__Available data__
(* ===== verification/WalCheckpoint.v ===== *)
(** Checkpoints of the write-ahead log, src/wal.c: the content of the log is copied back to the database file as far as the readers allow it,
    and the log is started again.  Proofs are in WalCheckpointProofs.v. *)
From S2P Require Import Prelude Varint Wal WalFrame WalIter WalWrite.

Definition SQLITE_INTERRUPT : Z := 9.
Definition SQLITE_CHECKPOINT_PASSIVE : Z := 0.
Definition SQLITE_CHECKPOINT_RESTART : Z := 2.
Definition SQLITE_CHECKPOINT_TRUNCATE : Z := 3.
Definition SQLITE_FCNTL_SIZE_HINT : Z := 5.
Definition SQLITE_FCNTL_CKPT_DONE : Z := 37.
Definition SQLITE_FCNTL_CKPT_START : Z := 39.

Definition walPagesize (w : Wal) : Z := Z.land (hdr_szPage (hdr w)) 0xfe00 + Z.shiftl (Z.land (hdr_szPage (hdr w)) 1) 16.

Section checkpoint.
Context {file locks : Type} `{!FileOps file, !ShmLocks locks}.
Context (xShmMap : Z → bool → Z * option wipage).
Abbreviation Conn := (Conn (file := file) (locks := locks)).

(** A busy handler is given by its answers; after these it gives up. *)
Fixpoint busy_loop (answers : list bool) (lockIdx n : Z) (c : Conn) : Z * list bool * Conn :=
  let '(rc, c) := walLockExclusive lockIdx n c in
  if rc =? SQLITE_BUSY then
    match answers with
    | true :: answers => busy_loop answers lockIdx n c
    | false :: answers => (rc, answers, c)
    | [] => (rc, [], c)
    end
  else (rc, answers, c).
Definition walBusyLock (xBusy : option (list bool)) (lockIdx n : Z) (c : Conn) : Z * option (list bool) * Conn :=
  match xBusy with
  | Some answers => let '(rc, answers, c) := busy_loop answers lockIdx n c in (rc, Some answers, c)
  | None => let '(rc, c) := walLockExclusive lockIdx n c in (rc, None, c)
  end.

(** The last frame that can be copied, given the read marks from [i] on, [n] of them; inside, whether there was an error. *)
Fixpoint safe_loop (n : nat) (i mxSafeFrame rc : Z) (xBusy : option (list bool)) (c : Conn) : option (bool * Z * Z * option (list bool) * Conn) :=
  match n with
  | O => Some (false, rc, mxSafeFrame, xBusy, c)
  | S n =>
      y ← get_info (info_aReadMark i) (wal c);
      if y <? mxSafeFrame then
        let '(rc, xBusy, c) := walBusyLock xBusy (WAL_READ_LOCK i) 1 c in
        if rc =? SQLITE_OK then
          w ← set_info (info_aReadMark i) (if i =? 1 then mxSafeFrame else READMARK_NOT_USED) (wal c);
          safe_loop n (i + 1) mxSafeFrame rc xBusy (walUnlockExclusive (WAL_READ_LOCK i) 1 (with_wal w c))
        else if rc =? SQLITE_BUSY then safe_loop n (i + 1) y rc None c
        else Some (true, rc, mxSafeFrame, xBusy, c)
      else safe_loop n (i + 1) mxSafeFrame rc xBusy c
  end.

Section backfill.
(** Whether the connection is interrupted before a page, and whether memory ran out then. *)
Context (isInterrupted : Z → bool) (mallocFailed : bool).

(** The pages of the iterator, at most [n] of them. *)
Fixpoint copy_pages (n : nat) (szPage nBackfill mxSafeFrame mxPage iFrame : Z) (pIter : WalIterator) (c : Conn) (db : file) : option (Z * file) :=
  match n with
  | O => None
  | S n =>
      '(done, iDbpage, iFrame, pIter) ← walIteratorNext (wal c) pIter iFrame;
      if done : bool then Some (SQLITE_OK, db)
      else if isInterrupted iDbpage then Some (if mallocFailed then SQLITE_NOMEM else SQLITE_INTERRUPT, db)
      else if (iFrame <=? nBackfill) || (mxSafeFrame <? iFrame) || (mxPage <? iDbpage) then
        copy_pages n szPage nBackfill mxSafeFrame mxPage iFrame pIter c db
      else
        let '(rc, zBuf) := OsRead (pWalFd c) szPage (walFrameOffset iFrame szPage + WAL_FRAME_HDRSIZE) in
        if negb (rc =? SQLITE_OK) then Some (rc, db)
        else
          let '(rc, db) := OsWrite db zBuf ((iDbpage - 1) * szPage) in
          if negb (rc =? SQLITE_OK) then Some (rc, db)
          else copy_pages n szPage nBackfill mxSafeFrame mxPage iFrame pIter c db
  end.

(** The database file is told how large it will get. *)
Definition hint_size (szPage mxPage mxFrame : Z) (db : file) : Z * file :=
  let nReq := mxPage * szPage in
  let db := OsFileControl db SQLITE_FCNTL_CKPT_START 0 in
  let '(rc, nSize) := OsFileSize db in
  if (rc =? SQLITE_OK) && (nSize <? nReq) then
    if nSize + 65536 + mxFrame * szPage <? nReq then (SQLITE_CORRUPT, db) else (SQLITE_OK, OsFileControl db SQLITE_FCNTL_SIZE_HINT nReq)
  else (rc, db).

(** With the lock for read mark 0: the copy, and [nBackfill] after it. *)
Definition backfill (szPage mxSafeFrame mxPage sync_flags : Z) (pIter : WalIterator) (c : Conn) (db : file) : option (Z * Conn * file) :=
  nBackfill ← get_info info_nBackfill (wal c);
  live ← get_words 0 (wal c);
  salt ← words_of (aSalt (hdr (wal c)));
  if negb (bool_decide (take 2 (drop 8 live) = salt)) then Some (SQLITE_OK, c, db)
  else
    w ← set_info info_nBackfillAttempted mxSafeFrame (wal c);
    let '(rc, f) := OsSync (pWalFd c) (CKPT_SYNC_FLAGS sync_flags) in
    let c := with_fd f (with_wal w c) in
    let '(rc, db) := (if rc =? SQLITE_OK then hint_size szPage mxPage (mxFrame (hdr (wal c))) db else (rc, db)) in
    '(rc, db) ← (if rc =? SQLITE_OK then copy_pages (Z.to_nat (mxFrame (hdr (wal c)) + 1)) szPage nBackfill mxSafeFrame mxPage 0 pIter c db else Some (rc, db));
    let db := OsFileControl db SQLITE_FCNTL_CKPT_DONE 0 in
    if rc =? SQLITE_OK then
      liveFrame ← live.[4];
      let '(rc, db) := (if mxSafeFrame =? liveFrame then
          let '(rc, db) := OsTruncate db (nPage (hdr (wal c)) * szPage) in
          if rc =? SQLITE_OK then OsSync db (CKPT_SYNC_FLAGS sync_flags) else (rc, db)
        else (rc, db)) in
      if rc =? SQLITE_OK then w ← set_info info_nBackfill mxSafeFrame (wal c); Some (rc, with_wal w c, db)
      else Some (rc, c, db)
    else Some (rc, c, db).

(** The first part of [walCheckpoint], when there are frames that were not copied: whether it gives up, the result code, whether there is an iterator. *)
Definition copy_back (szPage sync_flags : Z) (aTmp : list Z) (xBusy : option (list bool)) (c : Conn) (db : file) (m : mem) :
    option (bool * Z * bool * option (list bool) * Conn * file * mem) :=
  let mxPage := nPage (hdr (wal c)) in
  '(err, rc, mxSafeFrame, xBusy, c) ← safe_loop (Z.to_nat (WAL_NREADER - 1)) 1 (mxFrame (hdr (wal c))) SQLITE_OK xBusy c;
  if err : bool then Some (true, rc, false, xBusy, c, db, m)
  else
    nBackfill ← get_info info_nBackfill (wal c);
    '(rc, pIter, w, m) ← (if nBackfill <? mxSafeFrame then walIteratorInit xShmMap aTmp nBackfill (wal c) m else Some (rc, None, wal c, m));
    let c := with_wal w c in
    '(rc, xBusy, c, db) ← match pIter with
      | Some it =>
          let '(rc, xBusy, c) := walBusyLock xBusy (WAL_READ_LOCK 0) 1 c in
          if rc =? SQLITE_OK then
            '(rc, c, db) ← backfill szPage mxSafeFrame mxPage sync_flags it c db; Some (rc, xBusy, walUnlockExclusive (WAL_READ_LOCK 0) 1 c, db)
          else Some (rc, xBusy, c, db)
      | None => Some (rc, xBusy, c, db)
      end;
    Some (false, if rc =? SQLITE_BUSY then SQLITE_OK else rc, match pIter with Some _ => true | None => false end, xBusy, c, db, m).

(** [salt1] is what [sqlite3_randomness] gives, [aTmp] what the buffer for the sort holds. *)
Definition walCheckpoint (eMode sync_flags : Z) (xBusy : option (list bool)) (salt1 aTmp : list Z) (c : Conn) (db : file) (m : mem) : option (Z * Conn * file * mem) :=
  let szPage := walPagesize (wal c) in
  nBackfill ← get_info info_nBackfill (wal c);
  '(err, rc, pIter, xBusy, c, db, m) ← (if nBackfill <? mxFrame (hdr (wal c)) then copy_back szPage sync_flags aTmp xBusy c db m
    else Some (false, SQLITE_OK, false, xBusy, c, db, m));
  '(rc, c) ← (if negb (err : bool) && (rc =? SQLITE_OK) && negb (eMode =? SQLITE_CHECKPOINT_PASSIVE) then
      nBackfill ← get_info info_nBackfill (wal c);
      if nBackfill <? mxFrame (hdr (wal c)) then Some (SQLITE_BUSY, c)
      else if SQLITE_CHECKPOINT_RESTART <=? eMode then
        let '(rc, xBusy, c) := walBusyLock xBusy (WAL_READ_LOCK 1) (WAL_NREADER - 1) c in
        if rc =? SQLITE_OK then
          '(rc, c) ← (if eMode =? SQLITE_CHECKPOINT_TRUNCATE then
              w ← walRestartHdr salt1 (wal c); let '(rc, f) := OsTruncate (pWalFd c) 0 in Some (rc, with_fd f (with_wal w c))
            else Some (rc, c));
          Some (rc, walUnlockExclusive (WAL_READ_LOCK 1) (WAL_NREADER - 1) c)
        else Some (rc, c)
      else Some (rc, c)
    else Some (rc, c));
  Some (rc, c, db, if pIter : bool then sqlite3_free m else m).
End backfill.
End checkpoint.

__Exercise details__
Output, from the data above, the lines from the line with "if nSize + 65536" to the line with "let '(rc, db) := (if mxSafeFrame" exactly as they stand, both ends included and nothing else.

__Written answer__
    if nSize + 65536 + mxFrame * szPage <? nReq then (SQLITE_CORRUPT, db) else (SQLITE_OK, OsFileControl db SQLITE_FCNTL_SIZE_HINT nReq)
  else (rc, db).

(** With the lock for read mark 0: the copy, and [nBackfill] after it. *)
Definition backfill (szPage mxSafeFrame mxPage sync_flags : Z) (pIter : WalIterator) (c : Conn) (db : file) : option (Z * Conn * file) :=
  nBackfill ← get_info info_nBackfill (wal c);
  live ← get_words 0 (wal c);
  salt ← words_of (aSalt (hdr (wal c)));
  if negb (bool_decide (take 2 (drop 8 live) = salt)) then Some (SQLITE_OK, c, db)
  else
    w ← set_info info_nBackfillAttempted mxSafeFrame (wal c);
    let '(rc, f) := OsSync (pWalFd c) (CKPT_SYNC_FLAGS sync_flags) in
    let c := with_fd f (with_wal w c) in
    let '(rc, db) := (if rc =? SQLITE_OK then hint_size szPage mxPage (mxFrame (hdr (wal c))) db else (rc, db)) in
    '(rc, db) ← (if rc =? SQLITE_OK then copy_pages (Z.to_nat (mxFrame (hdr (wal c)) + 1)) szPage nBackfill mxSafeFrame mxPage 0 pIter c db else Some (rc, db));
    let db := OsFileControl db SQLITE_FCNTL_CKPT_DONE 0 in
    if rc =? SQLITE_OK then
      liveFrame ← live.[4];
      let '(rc, db) := (if mxSafeFrame =? liveFrame then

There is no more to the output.